**YOUR GOAL**
Everything in the listing below from the line containing "Definition TypeANY : Z := 255." through the line containing "Definition answerInternal (snap" must be repeated exactly; the remaining lines are not wanted.

**EXCERPTED DATA**
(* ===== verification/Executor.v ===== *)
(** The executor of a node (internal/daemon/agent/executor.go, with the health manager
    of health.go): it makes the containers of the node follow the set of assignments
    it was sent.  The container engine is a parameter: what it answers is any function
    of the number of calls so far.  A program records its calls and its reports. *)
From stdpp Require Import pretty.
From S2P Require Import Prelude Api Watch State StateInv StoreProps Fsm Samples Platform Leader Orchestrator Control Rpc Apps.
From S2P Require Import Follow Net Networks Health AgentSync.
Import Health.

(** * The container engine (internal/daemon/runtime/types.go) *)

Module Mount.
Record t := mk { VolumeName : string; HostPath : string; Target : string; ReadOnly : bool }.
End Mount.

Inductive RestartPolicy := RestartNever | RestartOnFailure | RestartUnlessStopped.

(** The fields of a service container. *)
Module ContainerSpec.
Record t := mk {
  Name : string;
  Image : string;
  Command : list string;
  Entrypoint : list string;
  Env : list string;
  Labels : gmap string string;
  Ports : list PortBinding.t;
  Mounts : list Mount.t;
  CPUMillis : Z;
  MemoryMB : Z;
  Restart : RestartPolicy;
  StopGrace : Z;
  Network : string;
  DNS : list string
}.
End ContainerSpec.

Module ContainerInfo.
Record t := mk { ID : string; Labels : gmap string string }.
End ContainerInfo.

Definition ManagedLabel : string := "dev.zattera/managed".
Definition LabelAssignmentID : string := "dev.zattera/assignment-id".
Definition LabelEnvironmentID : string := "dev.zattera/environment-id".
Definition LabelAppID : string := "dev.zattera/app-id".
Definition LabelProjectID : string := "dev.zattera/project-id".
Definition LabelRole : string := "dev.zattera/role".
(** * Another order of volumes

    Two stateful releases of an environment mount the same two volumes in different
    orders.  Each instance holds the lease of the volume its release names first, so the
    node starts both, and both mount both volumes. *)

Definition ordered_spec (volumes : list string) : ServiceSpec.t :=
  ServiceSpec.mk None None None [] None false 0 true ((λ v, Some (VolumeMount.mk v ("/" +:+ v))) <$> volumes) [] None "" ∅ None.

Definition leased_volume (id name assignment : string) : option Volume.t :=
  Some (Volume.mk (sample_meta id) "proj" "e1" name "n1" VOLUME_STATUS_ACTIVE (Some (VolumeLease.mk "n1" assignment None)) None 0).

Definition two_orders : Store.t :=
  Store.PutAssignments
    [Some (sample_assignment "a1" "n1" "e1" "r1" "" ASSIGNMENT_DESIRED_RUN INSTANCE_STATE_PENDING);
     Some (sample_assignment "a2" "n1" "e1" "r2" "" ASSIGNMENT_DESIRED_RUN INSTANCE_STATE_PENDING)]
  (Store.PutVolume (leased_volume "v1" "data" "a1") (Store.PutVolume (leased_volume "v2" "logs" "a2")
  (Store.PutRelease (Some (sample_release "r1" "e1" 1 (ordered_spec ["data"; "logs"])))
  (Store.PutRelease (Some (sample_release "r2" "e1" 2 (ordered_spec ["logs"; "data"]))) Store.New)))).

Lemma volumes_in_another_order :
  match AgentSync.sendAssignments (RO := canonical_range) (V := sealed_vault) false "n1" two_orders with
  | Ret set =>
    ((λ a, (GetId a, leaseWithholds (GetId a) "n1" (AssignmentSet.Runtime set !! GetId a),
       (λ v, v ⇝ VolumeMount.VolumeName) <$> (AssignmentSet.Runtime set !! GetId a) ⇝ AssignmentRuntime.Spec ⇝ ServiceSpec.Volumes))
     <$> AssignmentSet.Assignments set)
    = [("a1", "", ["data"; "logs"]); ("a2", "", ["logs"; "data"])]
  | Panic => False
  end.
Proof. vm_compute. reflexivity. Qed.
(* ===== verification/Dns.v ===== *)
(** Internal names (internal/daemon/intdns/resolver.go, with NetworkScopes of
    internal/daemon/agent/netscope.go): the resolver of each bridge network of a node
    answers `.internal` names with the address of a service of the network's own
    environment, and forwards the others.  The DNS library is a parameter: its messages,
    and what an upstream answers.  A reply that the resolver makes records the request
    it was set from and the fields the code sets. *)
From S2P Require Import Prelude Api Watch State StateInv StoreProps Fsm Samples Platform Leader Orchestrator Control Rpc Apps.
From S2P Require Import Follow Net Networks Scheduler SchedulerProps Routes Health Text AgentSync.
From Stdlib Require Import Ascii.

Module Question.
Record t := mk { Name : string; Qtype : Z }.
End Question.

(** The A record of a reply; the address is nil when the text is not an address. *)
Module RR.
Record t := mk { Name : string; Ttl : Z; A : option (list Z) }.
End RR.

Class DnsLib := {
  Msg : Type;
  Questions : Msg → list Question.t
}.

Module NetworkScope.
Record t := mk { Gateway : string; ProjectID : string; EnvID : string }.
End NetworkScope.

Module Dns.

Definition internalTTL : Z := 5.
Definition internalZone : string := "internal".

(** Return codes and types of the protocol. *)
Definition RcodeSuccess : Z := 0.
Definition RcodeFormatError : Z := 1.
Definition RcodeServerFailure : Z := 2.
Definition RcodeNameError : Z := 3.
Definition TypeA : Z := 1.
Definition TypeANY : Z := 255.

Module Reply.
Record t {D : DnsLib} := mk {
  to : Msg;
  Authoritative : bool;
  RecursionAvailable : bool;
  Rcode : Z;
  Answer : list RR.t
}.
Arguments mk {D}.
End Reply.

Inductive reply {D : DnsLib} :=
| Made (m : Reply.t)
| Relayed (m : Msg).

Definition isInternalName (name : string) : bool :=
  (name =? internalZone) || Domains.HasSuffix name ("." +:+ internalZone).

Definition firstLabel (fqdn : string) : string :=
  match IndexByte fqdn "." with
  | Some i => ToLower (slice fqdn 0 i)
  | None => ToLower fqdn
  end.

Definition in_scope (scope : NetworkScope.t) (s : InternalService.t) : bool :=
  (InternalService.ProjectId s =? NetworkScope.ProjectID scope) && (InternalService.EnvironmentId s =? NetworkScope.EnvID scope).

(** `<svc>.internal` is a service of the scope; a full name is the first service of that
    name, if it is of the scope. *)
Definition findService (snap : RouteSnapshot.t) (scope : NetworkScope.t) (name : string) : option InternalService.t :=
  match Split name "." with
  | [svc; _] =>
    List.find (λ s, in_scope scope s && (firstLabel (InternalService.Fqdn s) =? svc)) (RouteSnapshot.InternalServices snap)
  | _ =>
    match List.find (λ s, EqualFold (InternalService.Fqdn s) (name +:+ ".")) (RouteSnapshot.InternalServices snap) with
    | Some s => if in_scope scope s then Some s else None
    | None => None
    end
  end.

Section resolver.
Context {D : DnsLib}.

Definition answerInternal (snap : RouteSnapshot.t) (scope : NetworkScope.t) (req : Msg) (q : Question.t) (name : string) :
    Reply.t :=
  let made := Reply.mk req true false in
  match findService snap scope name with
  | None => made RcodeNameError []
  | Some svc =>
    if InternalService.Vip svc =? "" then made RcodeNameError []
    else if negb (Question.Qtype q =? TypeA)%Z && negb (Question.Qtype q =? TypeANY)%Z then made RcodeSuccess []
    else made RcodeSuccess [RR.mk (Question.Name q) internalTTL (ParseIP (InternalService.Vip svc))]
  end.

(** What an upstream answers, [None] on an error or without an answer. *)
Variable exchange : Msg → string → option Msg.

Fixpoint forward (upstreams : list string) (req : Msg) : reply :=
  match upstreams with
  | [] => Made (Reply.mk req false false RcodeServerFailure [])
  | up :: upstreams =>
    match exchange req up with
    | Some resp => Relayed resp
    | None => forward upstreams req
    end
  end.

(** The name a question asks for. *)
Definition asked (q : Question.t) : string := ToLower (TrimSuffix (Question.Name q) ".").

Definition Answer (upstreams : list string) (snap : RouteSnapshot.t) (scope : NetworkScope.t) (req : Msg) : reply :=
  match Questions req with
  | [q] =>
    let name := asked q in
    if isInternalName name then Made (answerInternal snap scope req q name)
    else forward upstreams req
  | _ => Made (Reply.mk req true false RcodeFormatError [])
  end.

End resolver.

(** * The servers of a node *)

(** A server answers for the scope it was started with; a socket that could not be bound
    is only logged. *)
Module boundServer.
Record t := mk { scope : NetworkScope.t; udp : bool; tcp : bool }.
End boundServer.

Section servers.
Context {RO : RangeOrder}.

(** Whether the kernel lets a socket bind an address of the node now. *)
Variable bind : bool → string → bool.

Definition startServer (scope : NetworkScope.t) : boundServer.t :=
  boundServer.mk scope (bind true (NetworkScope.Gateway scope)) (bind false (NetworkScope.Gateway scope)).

**YOUR RESPONSE**
Definition TypeANY : Z := 255.

Module Reply.
Record t {D : DnsLib} := mk {
  to : Msg;
  Authoritative : bool;
  RecursionAvailable : bool;
  Rcode : Z;
  Answer : list RR.t
}.
Arguments mk {D}.
End Reply.

Inductive reply {D : DnsLib} :=
| Made (m : Reply.t)
| Relayed (m : Msg).

Definition isInternalName (name : string) : bool :=
  (name =? internalZone) || Domains.HasSuffix name ("." +:+ internalZone).

Definition firstLabel (fqdn : string) : string :=
  match IndexByte fqdn "." with
  | Some i => ToLower (slice fqdn 0 i)
  | None => ToLower fqdn
  end.

Definition in_scope (scope : NetworkScope.t) (s : InternalService.t) : bool :=
  (InternalService.ProjectId s =? NetworkScope.ProjectID scope) && (InternalService.EnvironmentId s =? NetworkScope.EnvID scope).

(** `<svc>.internal` is a service of the scope; a full name is the first service of that
    name, if it is of the scope. *)
Definition findService (snap : RouteSnapshot.t) (scope : NetworkScope.t) (name : string) : option InternalService.t :=
  match Split name "." with
  | [svc; _] =>
    List.find (λ s, in_scope scope s && (firstLabel (InternalService.Fqdn s) =? svc)) (RouteSnapshot.InternalServices snap)
  | _ =>
    match List.find (λ s, EqualFold (InternalService.Fqdn s) (name +:+ ".")) (RouteSnapshot.InternalServices snap) with
    | Some s => if in_scope scope s then Some s else None
    | None => None
    end
  end.

Section resolver.
Context {D : DnsLib}.

Definition answerInternal (snap : RouteSnapshot.t) (scope : NetworkScope.t) (req : Msg) (q : Question.t) (name : string) :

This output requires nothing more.